阿部和也の人生のまとめブログ

私(阿部和也)がこれまで学んだとこ、考えたことなどをまとめていきます。読んだ本や記事をきっかけにしていることが多いのですが、読書日記ではありません。

2017年06月

医療費削減策の一環として医薬分業と後発医薬品(いわゆるジェネリック)導入が推進されているが、著者らは効果に疑問を投げかけている。

調剤薬局が大きな利益を上げていることは、一時話題になった事実である。厚生労働省がそれを問題視している可能性があることは、在宅療養支援診療所の制度が設けられた際に、24時間対応の薬局がほとんどなかったことからもうかがわれた。在宅療養支援診療所は24時間の対応を求められているのだから、提携する薬局も24時間対応とするか、院内処方で薬を出すしかない。実質的な院内処方への誘導策で、医薬分業を見限ったのだと言われたものだ。

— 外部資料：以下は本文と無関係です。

(** One character of the scan, when it does not get stuck: what goes
    to the output and what the stack becomes. *)
Lemma step_ok fuel char out s stk d' :
  holds s stk -> symbols stk -> oneChar char ->
  List.length stk < fuel ->
  pendingAfter (countOpeners stk) char = Some d' ->
  exists s' emitted stk',
    step fuel char out s = Some (Done (String.append out (join emitted)) s' []) /\
    holds s' stk' /\ symbols stk' /\ countOpeners stk' = d' /\
    List.length stk' <= S (List.length stk) /\
    Forall oneChar emitted /\
    List.filter isOperand emitted = List.filter isOperand [char] /\
    List.filter isCloser emitted = [] /\
    Permutation (List.filter isOperator emitted ++ List.filter isOperator stk')
                (List.filter isOperator stk ++ List.filter isOperator [char]) /\
    countOpeners emitted + countOpeners stk'
      + List.length (List.filter isCloser [char])
    = countOpeners stk + countOpeners [char].
Proof.
  intros Hh Hsym Hone Hf Hp. unfold pendingAfter in Hp.
  destruct (isOpener char) eqn:Eo.
  - injection Hp as <-. destruct (opener_facts _ Eo) as (Ec & Eop & Ed & _).
    exists (post (push char s)), [], (char :: stk).
    cbn [join fold_right List.filter app List.length]. rewrite Ec, Eop, Ed.
    rewrite append_empty_r. repeat split.
    + unfold step.
      change ((char === "(") || (char === "{") || (char === "[")) with (isOpener char).
      rewrite Eo. reflexivity.
    + apply (bpush_holds s stk char Hh).
    + apply (bpush_holds s stk char Hh).
    + constructor; [left; exact Eo | exact Hsym].
    + unfold countOpeners. cbn [List.filter]. rewrite Eo. reflexivity.
    + lia.
    + constructor.
    + rewrite app_nil_r. reflexivity.
    + unfold countOpeners. cbn [List.filter List.length]. rewrite Eo. cbn. lia.
  - destruct (isCloser char) eqn:Ec.
    + pose proof (split_at_opener stk Hsym) as Hsplit.
      destruct (countOpeners stk) as [|d] eqn:Ecount; [discriminate|].
      injection Hp as <-.
      destruct Hsplit as (ops & o & rest & -> & Hops & Ho & Hd).
      destruct (operators_filters ops Hops) as (F1 & F2 & F3 & F4).
      assert (Hnon : Forall (fun t => isOpener t = false) ops).
      { eapply Forall_impl; [exact Hops|]. cbn. intros t Ht.
        apply (operator_facts _ Ht). }
      assert (Hfuel : List.length ops < fuel).
      { rewrite length_app in Hf. lia. }
      destruct (whileNoOpener_ok ops fuel out s o rest Hh Hnon Ho Hfuel)
        as (s1 & Hrun & H1).
      destruct (pop_holds _ _ _ H1) as (s2 & Hpop & H2).
      destruct (symbols_app_inv _ _ Hsym) as [Hs1 Hs2].
      destruct (opener_facts _ Ho) as (_ & Eop & _).
      assert (Eoperand : isOperand char = false).
      { unfold isOperand. rewrite Ec, Eo. reflexivity. }
      assert (Eoperator : isOperator char = false).
      { destruct (isOperator char) eqn:E; [|reflexivity].
        destruct (operator_facts _ E) as (_ & E' & _). congruence. }
      exists s2, ops, rest. repeat split.
      * rewrite (step_closer _ _ _ _ Ec). unfold bindP, lift, retP.
        rewrite Hrun. cbn [ret_val post console]. rewrite Hpop. reflexivity.
      * apply H2.
      * apply H2.
      * inversion Hs2; assumption.
      * exact Hd.
      * rewrite length_app. cbn. lia.
      * apply symbols_oneChar. exact Hs1.
      * cbn [List.filter]. rewrite Eoperand. exact F1.
      * exact F2.
      * cbn [List.filter]. rewrite Eoperator, app_nil_r, List.filter_app.
        cbn [List.filter]. rewrite Eop. reflexivity.
      * unfold countOpeners in *. cbn [List.filter]. rewrite Ec, Eo, F3.
        cbn [List.length]. rewrite Hd. lia.
    + injection Hp as <-. destruct (isOperator char) eqn:Eop.
      * destruct (split_at_lower char stk) as (ops & rest & -> & Hge & Hlow).
        destruct (symbols_app_inv _ _ Hsym) as [Hs1 Hs2].
        destruct (operator_facts _ Eop) as (_ & _ & Ed & Hprec & _).
        assert (Hops : Forall (fun t => isOperator t = true) ops).
        { apply Forall_forall. intros t Ht.
          pose proof (proj1 (Forall_forall _ _) Hge t Ht) as Hp.
          pose proof (proj1 (Forall_forall _ _) Hs1 t Ht) as [Hto|Hto];
            [|exact Hto].
          destruct (opener_facts _ Hto) as (_ & _ & _ & H0 & _). cbn in Hp. lia. }
        destruct (operators_filters ops Hops) as (F1 & F2 & F3 & F4).
        assert (Hfuel : List.length ops < fuel).
        { rewrite length_app in Hf. lia. }
        destruct (whileNotLower_ok char ops fuel out s rest Hh Hge Hlow Hfuel)
          as (s1 & Hrun & H1).
        exists (post (push char s1)), ops, (char :: rest). repeat split.
        -- rewrite (step_operator _ _ _ _ Eop). unfold bindP, lift, retP.
           rewrite Hrun. reflexivity.
        -- apply (bpush_holds s1 rest char H1).
        -- apply (bpush_holds s1 rest char H1).
        -- constructor; [right; exact Eop | exact Hs2].
        -- rewrite countOpeners_app. unfold countOpeners at 1 2.
           cbn [List.filter]. rewrite Eo, F3. reflexivity.
        -- rewrite length_app. cbn. lia.
        -- apply symbols_oneChar. exact Hs1.
        -- cbn [List.filter]. rewrite Ed. exact F1.
        -- exact F2.
        -- cbn [List.filter]. rewrite Eop, List.filter_app.
           rewrite <- app_assoc. apply Permutation_app_head.
           apply Permutation_cons_append.
        -- rewrite countOpeners_app. unfold countOpeners.
           cbn [List.filter List.length]. rewrite Ec, Eo, F3. cbn. lia.
      * assert (Ed : isOperand char = true).
        { unfold isOperand. rewrite Eo, Ec, Eop. reflexivity. }
        exists s, [char], stk.
        cbn [join fold_right List.filter app]. rewrite Ed, Ec, Eop, append_empty_r.
        repeat split; try assumption.
        -- unfold step.
           change ((char === "(") || (char === "{") || (char === "["))
             with (isOpener char).
           change ((char === ")") || (char === "}") || (char === "]"))
             with (isCloser char).
           rewrite Eo, Ec, Eop. reflexivity.
        -- apply Hh.
        -- apply Hh.
        -- lia.
        -- constructor; [exact Hone | constructor].
        -- rewrite app_nil_r. reflexivity.
        -- unfold countOpeners. cbn [List.filter List.length]. rewrite Eo. cbn. lia.
Qed.
Lemma symbols_nil : symbols [].
Proof. constructor. Qed.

医薬分業が進めば、外来での薬代(入院外薬剤料)が調剤薬剤料にシフトするはずなので、入院外薬剤料は減るはずであるが、入院外薬剤費も実際には上昇している。著者らは「調剤薬剤料の増加の原因は,医薬分業だけではないはずである(147ぺージ)」と述べているが、これは医薬分業が調剤薬剤費を押し上げる要因のひとつであると暗に伝えるものだ。

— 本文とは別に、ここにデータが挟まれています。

(** Lines 473-483.  For every aggregation function other than
    [np.average] (the default mean among them), the outcome depends on
    [rec] only through the positions of its non-zero entries: two graphs
    of the same shape that are zero at the same positions give the same
    result, or the same exception. *)
Theorem nn_filter_unweighted_pattern (S rec rec' : matrix)
    (aggregate : option aggregator) (axis : Z) :
  aggregate <> Some np_average ->
  same_shapeb rec rec' = true ->
  (forall i j, at_ 0 rec i j == 0 <-> at_ 0 rec' i j == 0) ->
  nn_filter recurrence_matrix dt S (Some rec) aggregate axis
  = nn_filter recurrence_matrix dt S (Some rec') aggregate axis.
Proof.
  intros Hagg Hshape Hzero.
  destruct (same_shapeb_lengths rec rec' Hshape) as [Hl Hrows].
  assert (Hn : nrows rec = nrows rec') by exact Hl.
  assert (Hc : ncols rec = ncols rec').
  { unfold ncols. destruct rec as [|r rec0], rec' as [|r' rec0']; try discriminate; auto.
    apply (Hrows 0%nat). }
  assert (Hf : exists f, match aggregate with None => np_mean | Some g => g end
                         = reducer f).
  { destruct aggregate as [[|f]|]; [congruence|eauto|unfold np_mean; eauto]. }
  destruct Hf as [f Hf].
  unfold nn_filter, graph, filter_validated. rewrite Hf. simpl.
  destruct (norm_axis axis) as [a|e]; simpl; [|reflexivity].
  rewrite <- Hn, <- Hc.
  destruct (_ || _); [reflexivity|].
  apply filter_rows_pattern. intros i _.
  apply nonzero_pattern; [apply Hrows|]. intros j. apply (Hzero i j).
Qed.

(** Transposition. *)
Lemma row_transpose (M : matrix) (j : nat) :
  (j < ncols M)%nat -> row (transpose 0 M) j = column 0 M j.
Proof.
  intros Hj. unfold row, transpose.
  rewrite (nth_indep _ [] (column 0 M 0)) by now rewrite length_map, length_seq.
  now rewrite map_nth, seq_nth.
Qed.

Lemma at_transpose (M : matrix) (i j : nat) :
  (j < ncols M)%nat -> at_ 0 (transpose 0 M) j i = at_ 0 M i j.
Proof.
  intros Hj. unfold at_. rewrite row_transpose by exact Hj. apply nth_column.
Qed.

Lemma nrows_transpose (M : matrix) : nrows (transpose 0 M) = ncols M.
Proof. unfold nrows, transpose. now rewrite length_map, length_seq. Qed.

Lemma ncols_transpose (M : matrix) :
  (0 < ncols M)%nat -> ncols (transpose 0 M) = nrows M.
Proof.
  intros H. unfold ncols at 1.
  replace (hd [] (transpose 0 M)) with (row (transpose 0 M) 0)
    by (unfold row; now destruct (transpose 0 M)).
  rewrite row_transpose by exact H. unfold column. now rewrite length_map.
Qed.

Lemma mat_ext (M N : matrix) :
  length M = length N ->
  (forall i, (i < length M)%nat -> length (row M i) = length (row N i)) ->
  (forall i j, in_shape M i j -> at_ 0 M i j = at_ 0 N i j) ->
  M = N.
Proof.
  intros Hl Hr Hat. apply (nth_ext M N [] []); [exact Hl|].
  intros i Hi. apply (nth_ext _ _ 0 0); [now apply Hr|].
  intros j Hj. apply (Hat i j). split; assumption.
Qed.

後発医薬品の効果についても分析し、「ミクロレベルでの効果は明白であっても,調剤医療費については医薬分業その他の要因による増加を打ち消すほどの効果はないということになる(152ページ)」と結論づけている。ここで言う「ミクロレベルでの効果」とは、患者が負担する薬剤費のことだ。単価の低い薬を処方するのだから、薬剤関連の費用が減少するのは当然だろうと思うのだが、数字によれば調剤医療費は減少していない。ただ、医薬分業が調剤医療費を押し上げるメカニズムについては分析がない。

この本で繰り返されるのが、医療費適正化の方策として「魔法の杖はない」という言葉である。「こうすれば良い」という単一の方策はない。したがって、著者らが言うように、まず理念を定め、それに従って臨機応変に政策を立案し実行していくというのが、もっとも望ましい方針ということになる。

現在の医学部定員は、2003年から2007年にかけていったん抑制された後、2008年の閣議決定以降、毎年増員されている(196ページ脚注)。さらに最近、医学部が2つ新設された。著者らは医学部定員が増加したまま推移することの問題を指摘している。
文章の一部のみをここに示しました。